**What you are asked to do:**
Your task is to copy the stretch of lines in the records below that begins with the line containing "ranges of numbers" and ends with the line containing "record of the", exactly as written, with nothing added.

START Dataset content

(* ===== verification/Database.v ===== *)
(** * Database: queries over the documents and their clean-up

    Models base/event_store/store/sys_event_database.cpp ([Query], [Clear] and what
    they call), [SysEventQuery::Execute] of base/event_store/dao/sys_event_query.cpp
    and the getters of base/event_store/config/src/event_store_config.cpp.  A
    document is read with the reader of [DocStore]; directories, file contents,
    sizes and the outcome of a removal are parameters. *)

From S2P Require Import Prelude Text FloatText Platform RawData Encoder.
From S2P Require Import Decoder Params EventHeader DecodedEvent Query DbFile DocStore DocClaims.
From stdpp Require Import base gmap list numbers strings sorting.

Local Open Scope Z_scope.

Module Database.
Import Query DbFile DocStore.

(** ** Sorting *)

(** [std::sort], and the order in which a filled [std::priority_queue] is emptied:
    the greatest element under the comparison first.  Elements neither of which is
    before the other come in any order. *)
Definition key_order {A} (less : A → A → bool) : Prop := ∃ key : A → Z, ∀ x y, less x y = (key x <? key y).

Class Sorter := {
  std_sort {A} : (A → A → bool) → list A → list A;
  drain {A} : (A → A → bool) → list A → list A;
  sort_perm {A} (less : A → A → bool) l : std_sort less l ≡ₚ l;
  drain_perm {A} (less : A → A → bool) l : drain less l ≡ₚ l;
  sort_sorted {A} (less : A → A → bool) l : key_order less → StronglySorted (λ x y, less y x = false) (std_sort less l);
  drain_sorted {A} (less : A → A → bool) l : key_order less → StronglySorted (λ x y, less x y = false) (drain less l)
}.
(* ===== verification/EventExport.v ===== *)
(** * EventExport: exporting the stored events in order

    Models src/plugins/event_store/event_export: the task of a module
    (task/export/event_export_task.cpp), the handler that reads the events in
    ranges of numbers (event_read_handler.cpp), the handler and the packagers that
    write them to files (event_write_handler.cpp, export_event_packager.cpp), the
    record of the progress (database/export_db_manager.cpp) and the switch
    (event_export_util.cpp).  The query behind a range is a parameter, promised by
    a class; so is whether the n-th file can be written and moved.  A file is known
    by the number of its writing and holds the events themselves: the JSON text is
    printed by cJSON. *)

From S2P Require Import Prelude Text DbFile.
From stdpp Require Import base gmap list numbers strings sorting.

Local Open Scope Z_scope.

Module EventExport.

(** ** Events and files *)

Record EventVersion := mkVersion { systemVersion : bytes; patchVersion : bytes }.

Record CachedEvent := mkCached {
  version : EventVersion;
  domain : bytes;
  name : bytes;
  eventStr : bytes;
  uid : Z
}.

Abbreviation CachedEventMap := (gmap bytes (list (bytes * bytes))).

Record File := mkFile { f_version : EventVersion; f_uid : Z; f_events : CachedEventMap }.

(** Temporary and exported files by number, and the number of the next one. *)
Record World := mkWorld { temps : gmap Z File; finals : gmap Z File; next : Z }.

Section Writing.
Context (write_ok rename_ok : Z → bool).

(** ** Packagers *)

Record Packager := mkPackager {
  eventVersion_ : EventVersion;
  uid_ : Z;
  maxFileSize_ : Z;
  totalJsonStrSize_ : Z;
  packagedEvents_ : CachedEventMap;
  packagedFiles_ : list Z
}.

Definition MB_TO_BYTE : Z := 1024 * 1024.

Definition ExportEventPackager (v : EventVersion) (uid maxFileSize : Z) : Packager :=
  mkPackager v uid (u64 (maxFileSize * MB_TO_BYTE)) 0 ∅ [].

Definition ClearPackagedEvents (p : Packager) : Packager :=
  mkPackager (eventVersion_ p) (uid_ p) (maxFileSize_ p) 0 ∅ (packagedFiles_ p).

Definition set_files (l : list Z) (p : Packager) : Packager :=
  mkPackager (eventVersion_ p) (uid_ p) (maxFileSize_ p) (totalJsonStrSize_ p) (packagedEvents_ p) l.

(** A packaged file is known by a number of its own; the code names it by the time in
    milliseconds and the user, taken to differ. *)
Definition Package (p : Packager) (w : World) : bool * Packager * World :=
  if bool_decide (packagedEvents_ p = ∅) then (true, p, w) else
  let w' := mkWorld (temps w) (finals w) (next w + 1) in
  if write_ok (next w) then
    (true, ClearPackagedEvents (set_files (packagedFiles_ p ++ [next w]) p),
     mkWorld (<[next w := mkFile (eventVersion_ p) (uid_ p) (packagedEvents_ p)]> (temps w)) (finals w) (next w + 1))
  else (false, ClearPackagedEvents p, w').

Definition add_event (domain name eventStr : bytes) (p : Packager) : Packager :=
  mkPackager (eventVersion_ p) (uid_ p) (maxFileSize_ p) (u64 (totalJsonStrSize_ p + Zlen eventStr))
    (<[domain := default [] (packagedEvents_ p !! domain) ++ [(name, eventStr)]]> (packagedEvents_ p)) (packagedFiles_ p).

Definition AppendEvent (domain name eventStr : bytes) (p : Packager) (w : World) : bool * Packager * World :=
  let '(ok, p, w) :=
    if u64 (totalJsonStrSize_ p + Zlen eventStr) >? maxFileSize_ p then Package p w else (true, p, w) in
  if negb ok then (false, p, w) else (true, add_event domain name eventStr p, w).
(* ===== verification/EventLoop.v ===== *)
(** * EventLoop: the work loops of the platform

    Models base/event_loop.cpp, base/include/event_loop.h and
    base/include/event_priority_queue.h: a thread that takes events from a queue
    ordered by target time, runs them, puts periodic ones back and sleeps until
    the next one is due, while other threads add and remove events.

    Each method is a function on the loop's members; [step] interleaves the loop
    thread, cut where it does not hold [queueMutex_], with the methods other
    threads call and with the clock. *)

From S2P Require Import Prelude.
From stdpp Require Import base list numbers relations.

Local Open Scope Z_scope.

Module EventLoop.

Definition LOOP_EVENT_TASK : Z := 0.
Definition LOOP_PACKAGED_TASK : Z := 1.
Definition SEC_TO_NANOSEC : Z := 1000000000.
Definition MILLISEC_TO_NANOSEC : Z := 1000000.
Definition INT_MAX : Z := 2147483647.

(** [LoopEvent]; the shared pointers and functions it holds are identities. *)
Record LoopEvent := mkLoopEvent {
  isRepeat : bool;
  taskType : Z;
  seq : Z;
  interval : Z;
  enqueueTime : Z;
  targetTime : Z;
  event : option Z;
  handler : option Z;
  task : option Z;
  packagedTask : option Z
}.

#[global] Instance LoopEvent_eq_dec : EqDecision LoopEvent.
Proof. solve_decision. Defined.

Definition LoopEvent_default : LoopEvent := mkLoopEvent false 0 0 0 0 0 None None None None.

Definition CreateLoopEvent (now : Z) : LoopEvent :=
  mkLoopEvent false LOOP_EVENT_TASK now 0 now now None None None None.

Definition set_seq (e : LoopEvent) (s : Z) : LoopEvent :=
  mkLoopEvent (isRepeat e) (taskType e) s (interval e) (enqueueTime e) (targetTime e)
    (event e) (handler e) (task e) (packagedTask e).

Definition set_times (e : LoopEvent) (enqueue target : Z) : LoopEvent :=
  mkLoopEvent (isRepeat e) (taskType e) (seq e) (interval e) enqueue target
    (event e) (handler e) (task e) (packagedTask e).

(** ** The queue *)

(** What [std::priority_queue] promises: the top is an element with the smallest
    target time; which one of several, and which of several elements with one
    number [std::find_if] meets first in the underlying vector, is open. *)
Class PriorityQueue := {
  top_index : list LoopEvent → nat;
  find_index : list LoopEvent → Z → option nat;
  top_least q : q ≠ [] →
    ∃ e, q !! top_index q = Some e ∧ Forall (λ x, targetTime e <= targetTime x) q;
  find_sound q s i : find_index q s = Some i → ∃ e, q !! i = Some e ∧ seq e = s;
  find_complete q s : find_index q s = None → Forall (λ x, seq x ≠ s) q
}.
(* ===== verification/FdWatch.v ===== *)
(** * FdWatch: the file descriptors a work loop watches

    Models [AddFileDescriptorEventCallback], [RemoveFileDescriptorEventCallback]
    and the dispatch of [WaitNextEvent] of base/event_loop.cpp (the epoll build):
    two maps of the loop that have to agree with each other and with the kernel's
    set of watched descriptors. *)

From S2P Require Import Prelude.
From stdpp Require Import base gmap list strings.

Local Open Scope Z_scope.

Module FdWatch.

Definition MAX_WATCHED_FDS : nat := 64.

(** A callback, by identity, with the descriptor it polls. *)
Record Source := mkSource { source_id : Z; GetPollFd : Z }.

#[global] Instance Source_eq_dec : EqDecision Source.
Proof. solve_decision. Defined.

(** The two maps, and the descriptors registered with [epoll_ctl]. *)
Record Watch := mkWatch {
  needQuit_ : bool;
  eventSourceNameMap_ : gmap bytes Z;
  eventSourceMap_ : gmap Z Source;
  registered : gset Z
}.

(** [epoll_ctl(EPOLL_CTL_ADD)]: refuses a descriptor that is registered, and may
    refuse another. *)
Definition epoll_add (allowed : bool) (fd : Z) (w : gset Z) : bool * gset Z :=
  if bool_decide (fd ∈ w) || negb allowed then (false, w) else (true, {[fd]} ∪ w).

Definition AddFileDescriptorEventCallback (allowed : bool) (name : bytes) (source : Source) (w : Watch)
    : bool * Watch :=
  if needQuit_ w then (false, w) else
  if bool_decide (MAX_WATCHED_FDS - 1 <= size (eventSourceNameMap_ w))%nat then (false, w) else
  if bool_decide (is_Some (eventSourceNameMap_ w !! name)) then (false, w) else
  let fd := GetPollFd source in
  if fd <=? 0 then (false, w) else
  let '(ok, reg) := epoll_add allowed fd (registered w) in
  if negb ok then (false, mkWatch (needQuit_ w) (eventSourceNameMap_ w) (eventSourceMap_ w) reg) else
  (true, mkWatch (needQuit_ w) (<[name := fd]> (eventSourceNameMap_ w))
           (<[fd := source]> (eventSourceMap_ w)) reg).

(** Taking a watched descriptor out of the kernel's set succeeds; the code only warns
    when it does not. *)
Definition RemoveFileDescriptorEventCallback (name : bytes) (w : Watch) : bool * Watch :=
  match eventSourceNameMap_ w !! name with
  | None => (false, w)
  | Some fd =>
      (true, mkWatch (needQuit_ w) (delete name (eventSourceNameMap_ w)) (delete fd (eventSourceMap_ w))
               (registered w ∖ {[fd]}))
  end.

(** [WaitNextEvent] on the descriptors [epoll_wait] reports: the callbacks it runs,
    up to the wake-up descriptor. *)
Fixpoint WaitNextEvent (pendingEventQueueFd : Z) (ready : list Z) (w : Watch) : list Source :=
  match ready with
  | [] => []
  | fd :: ready =>
      if fd =? pendingEventQueueFd then [] else
      match eventSourceMap_ w !! fd with
      | Some s => s :: WaitNextEvent pendingEventQueueFd ready w
      | None => WaitNextEvent pendingEventQueueFd ready w
      end
  end.

Definition StopLoop (w : Watch) : Watch :=
  mkWatch true (eventSourceNameMap_ w) (eventSourceMap_ w) (registered w).

Inductive Call :=
  | Add (allowed : bool) (name : bytes) (source : Source)
  | Remove (name : bytes)
  | Stop.

Definition run_call (w : Watch) (c : Call) : Watch :=
  match c with
  | Add allowed name source => (AddFileDescriptorEventCallback allowed name source w).2
  | Remove name => (RemoveFileDescriptorEventCallback name w).2
  | Stop => StopLoop w
  end.

Definition init : Watch := mkWatch false ∅ ∅ ∅.

(** ** The maps agree *)

Record watch_ok (w : Watch) : Prop := {
  ok_names : ∀ name fd, eventSourceNameMap_ w !! name = Some fd →
    0 < fd ∧ ∃ s, eventSourceMap_ w !! fd = Some s ∧ GetPollFd s = fd;
  ok_inj : ∀ n n' fd, eventSourceNameMap_ w !! n = Some fd → eventSourceNameMap_ w !! n' = Some fd → n = n';
  ok_named : ∀ fd s, eventSourceMap_ w !! fd = Some s → ∃ name, eventSourceNameMap_ w !! name = Some fd;
  ok_registered : registered w = dom (eventSourceMap_ w);
  ok_size : (size (eventSourceNameMap_ w) < MAX_WATCHED_FDS)%nat
}.

Lemma add_ok allowed name source w :
  watch_ok w → watch_ok (AddFileDescriptorEventCallback allowed name source w).2.
Proof.
  intros Hok. pose proof Hok as [H1 H2 H3 H4 H5]. unfold AddFileDescriptorEventCallback, epoll_add.
  destruct (needQuit_ w); [done|]. case_bool_decide as Hs; [done|]. case_bool_decide as Hn; [done|].
  destruct (Z.leb_spec (GetPollFd source) 0) as [|Hfd]; [done|].
  apply eq_None_not_Some in Hn. set (fd := GetPollFd source) in *.
  case_bool_decide as Hr; cbn; [by split|]. destruct allowed; cbn; [|by split].
  assert (eventSourceMap_ w !! fd = None) as Hfresh by (rewrite H4 in Hr; by apply not_elem_of_dom).
  assert (∀ n, eventSourceNameMap_ w !! n ≠ Some fd) as Hunused.
  { intros n E. destruct (H1 n fd E) as (_ & s & Es & _). congruence. }
  split; cbn.
  - intros n f [[<- <-]|[Hne E]]%lookup_insert_Some.
    + split; [done|]. exists source. by rewrite lookup_insert_eq.
    + destruct (H1 n f E) as (Hf & s & Es & Eg). split; [done|]. exists s. split; [|done].
      rewrite lookup_insert_ne; [done|]. intros <-. congruence.
  - intros n n' f [[<- <-]|[Hne E]]%lookup_insert_Some [[<- E']|[Hne' E']]%lookup_insert_Some; try done.
    + by apply Hunused in E'.
    + subst f. by apply Hunused in E.
    + by eapply H2.
  - intros f s [[<- <-]|[Hne E]]%lookup_insert_Some.
    + exists name. by rewrite lookup_insert_eq.
    + destruct (H3 f s E) as [n En]. exists n. rewrite lookup_insert_ne; [done|]. intros <-. congruence.
  - by rewrite H4, dom_insert_L.
  - rewrite map_size_insert_None by done. unfold MAX_WATCHED_FDS in *. lia.
Qed.

Lemma remove_ok name w : watch_ok w → watch_ok (RemoveFileDescriptorEventCallback name w).2.
Proof.
  intros Hok. pose proof Hok as [H1 H2 H3 H4 H5]. unfold RemoveFileDescriptorEventCallback.
  destruct (eventSourceNameMap_ w !! name) as [fd|] eqn:En; [|done]. split; cbn.
  - intros n f [Hne E]%lookup_delete_Some. destruct (H1 n f E) as (Hf & s & Es & Eg). split; [done|].
    exists s. split; [|done]. rewrite lookup_delete_ne; [done|]. intros ->. apply Hne. by eapply H2.
  - intros n n' f [_ E]%lookup_delete_Some [_ E']%lookup_delete_Some. by eapply H2.
  - intros f s [Hne E]%lookup_delete_Some. destruct (H3 f s E) as [n E']. exists n.
    rewrite lookup_delete_ne; [done|]. intros <-. congruence.
  - rewrite H4. by rewrite dom_delete_L.
  - rewrite map_size_delete, En. unfold MAX_WATCHED_FDS in *. lia.
Qed.

Lemma watch_init_ok : watch_ok init.
Proof.
  split; cbn.
  - intros ? ? E. by rewrite lookup_empty in E.
  - intros ? ? ? E. by rewrite lookup_empty in E.
  - intros ? ? E. by rewrite lookup_empty in E.
  - by rewrite dom_empty_L.
  - rewrite map_size_empty. unfold MAX_WATCHED_FDS. lia.
Qed.

Lemma calls_ok cs w : watch_ok w → watch_ok (foldl run_call w cs).
Proof.
  revert w. induction cs as [|c cs IH]; intros w Hw; [done|]. cbn. apply IH.
  destruct c; [by apply add_ok|by apply remove_ok|]. by destruct Hw.
Qed.

(** C31: after any sequence of calls, the map from names and the map from
    descriptors describe one set of callbacks, exactly the descriptors registered
    with the kernel, each under one name; there are fewer than 64; and every
    callback runs for its own descriptor. *)
Theorem watched_descriptors_consistent cs efd ready :
  let w := foldl run_call init cs in
  watch_ok w ∧ Forall (λ s, GetPollFd s ∈ ready ∧ GetPollFd s ∈ registered w) (WaitNextEvent efd ready w).
Proof.
  cbn. pose proof (calls_ok cs init watch_init_ok) as Hok. set (w := foldl run_call init cs) in *. clearbody w.
  split; [done|]. destruct Hok as [H1 H2 H3 H4 H5].
  induction ready as [|fd ready IH]; cbn; [done|]. destruct (fd =? efd); [done|].
  assert (Forall (λ s, GetPollFd s ∈ fd :: ready ∧ GetPollFd s ∈ registered w) (WaitNextEvent efd ready w)) as HF.
  { eapply Forall_impl; [done|]. intros s [? ?]. split; [by right|done]. }
  destruct (eventSourceMap_ w !! fd) as [s|] eqn:E; [|done]. constructor; [|done].
  destruct (H3 fd s E) as [n En]. destruct (H1 n fd En) as (_ & s' & Es & Eg).
  assert (s' = s) as -> by congruence. rewrite Eg. split; [by left|]. rewrite H4. by eapply elem_of_dom_2.
Qed.

End FdWatch.
(* ===== verification/Json.v ===== *)
(** * Json: the values of a JSON parser

    What a [Json::Value] of jsoncpp holds and the calls on it that the components
    reading configuration make: base/dispatch_rule_parser.cpp,
    base/event_json_parser.cpp and base/version_config_parser.cpp.  Reading the
    text itself is the library's work: the values are arguments of the models. *)

From S2P Require Import Prelude.
From stdpp Require Import base list sets strings.

Local Open Scope Z_scope.

Module JsonValue.

(** A number without a fraction or exponent is kept as an integer, another as a
    real, here by its value when it is a whole number.  The members of an object
    are in the order of their keys, which are distinct. *)
Inductive Json :=
  | JNull
  | JBool (b : bool)
  | JInt (n : Z)
  | JReal (whole : option Z)
  | JString (s : bytes)
  | JArray (l : list Json)
  | JObject (members : list (bytes * Json)).

Fixpoint assoc (k : bytes) (l : list (bytes * Json)) : option Json :=
  match l with
  | [] => None
  | (k', v) :: l => if bool_decide (k = k') then Some v else assoc k l
  end.

(** [isMember] needs an object or null; on another value jsoncpp stops the program
    ([None]). *)
Definition isMember (j : Json) (k : bytes) : option bool :=
  match j with
  | JNull => Some false
  | JObject ms => Some (match assoc k ms with Some _ => true | None => false end)
  | _ => None
  end.

(** [operator[]] of an object; null when there is no such member. *)
Definition member (j : Json) (k : bytes) : Json :=
  match j with JObject ms => default JNull (assoc k ms) | _ => JNull end.

(** [getMemberNames]: an empty list for null; another value stops the program. *)
Definition getMemberNames (j : Json) : option (list bytes) :=
  match j with JNull => Some [] | JObject ms => Some ms.*1 | _ => None end.

Definition json_size (j : Json) : nat :=
  match j with JArray l => length l | JObject ms => length ms | _ => 0 end.

Definition isObject (j : Json) : bool := match j with JObject _ => true | _ => false end.

(** [isInt]/[asInt] and [isUInt]/[asUInt]: the integer, when it is one in range. *)
Definition whole_value (j : Json) : option Z :=
  match j with JInt n => Some n | JReal w => w | _ => None end.

Definition int_value (j : Json) : option Z :=
  n ← whole_value j; if (- 2 ^ 31 <=? n) && (n <? 2 ^ 31) then Some n else None.

Definition uint_value (j : Json) : option Z :=
  n ← whole_value j; if (0 <=? n) && (n <? 2 ^ 32) then Some n else None.

Lemma assoc_elem k l v : assoc k l = Some v → (k, v) ∈ l.
Proof.
  induction l as [|[k' v'] l IH]; [done|]. cbn. case_bool_decide as H; [|set_solver].
  intros [= ->]. subst. set_solver.
Qed.

Lemma assoc_none k l : assoc k l = None ↔ k ∉ l.*1.
Proof.
  induction l as [|[k' v'] l IH]; cbn; [set_solver|]. case_bool_decide; [split; set_solver|].
  rewrite IH. set_solver.
Qed.

End JsonValue.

END Dataset content

**Expected output:**
    ranges of numbers (event_read_handler.cpp), the handler and the packagers that
    write them to files (event_write_handler.cpp, export_event_packager.cpp), the
    record of the progress (database/export_db_manager.cpp) and the switch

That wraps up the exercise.